Facebook will be celebrating the occasion in the same style on which it built its reputation.
The social network planned to celebrate its 31st “hackathon” on Thursday night, with engineers coding into the wee hours, employees amped up on Red Bull and workers-turned-D.J.’s playing their tunes, Facebook said.
Part work, part fun, the Facebook tradition, which will take place in an area of the company’s campus known as Hacker Square, encourages employees to do what they do best: brainstorm, design and create.

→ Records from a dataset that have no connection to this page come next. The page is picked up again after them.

(** * Request-parameter marshaling of the JDCloud SDK core

    A shallow embedding of [core/ParameterBuilder.go]: the two
    [ParameterBuilder] strategies ([WithBodyBuilder], [WithoutBodyBuilder]),
    path-parameter substitution, query flattening and URL encoding.

    Go strings are byte sequences and are modelled by [string] (a sequence
    of 8-bit [ascii]).  The pieces of Go's standard library that the file
    calls ([strings], [regexp], [fmt], [net/url]) are modelled in modules of
    the same name, restricted to the calls the source makes. *)

From Stdlib Require Import String Ascii List Bool Arith Lia Permutation.
From Stdlib Require Import Numbers.DecimalString.
Import ListNotations.

Local Open Scope list_scope.
Local Open Scope string_scope.
(** The check [Fscanln] makes after the last operand: blanks up to a newline or
    the end of the input. *)
Fixpoint scan_newline (s : bytes) : option bytes :=
  match s with
  | [] => Some []
  | c :: s => if decide (c = "010"%char) then Some s
              else if is_space c then scan_newline s else None
  end.

(** [fmt.Fscanln] into [n] strings: the words and the rest of the input. *)
Fixpoint scan_words (n : nat) (s : bytes) : option (list bytes * bytes) :=
  match n with
  | 0 => rest ← scan_newline s; Some ([], rest)
  | S n => '(w, s) ← scan_word s; '(ws, rest) ← scan_words n s; Some (w :: ws, rest)
  end.

Definition Fscanln (n : nat) (s : bytes) : option (list bytes * bytes) := scan_words n s.

(** ** package net *)

(** The position of the last ':' of an address, as what precedes and follows it *)
Definition split_last_colon (s : bytes) : option (bytes * bytes) :=
  match drop_while (λ c, bool_decide (c ≠ ":"%char)) (reverse s) with
  | [] => None
  | _ :: h => Some (reverse h, reverse (take_while (λ c, bool_decide (c ≠ ":"%char)) (reverse s)))
  end.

On Friday, Mark Zuckerberg, the hoodie-wearing founder whose stake after the I.P.O. is worth $19 billion, is set to ring the opening bell for the Nasdaq from Facebook’s headquarters in Menlo Park, Calif., surrounded by executives, engineers and other employees.
Shares of Facebook, which will trade under the ticker FB, will start trading shortly thereafter.
For now, Facebook seems to be a must-own stock.
As the largest player in the social media arena, Facebook has enjoyed blue-chip status from the start, with investors worried about missing out on what could be the next Google.
The social network will also soon join the Nasdaq 100, the technology index, so money managers looking to track the benchmark will join the swell of demand in the coming months.
The frenzy for Facebook was on full display in the weeks leading up to its I.P.O.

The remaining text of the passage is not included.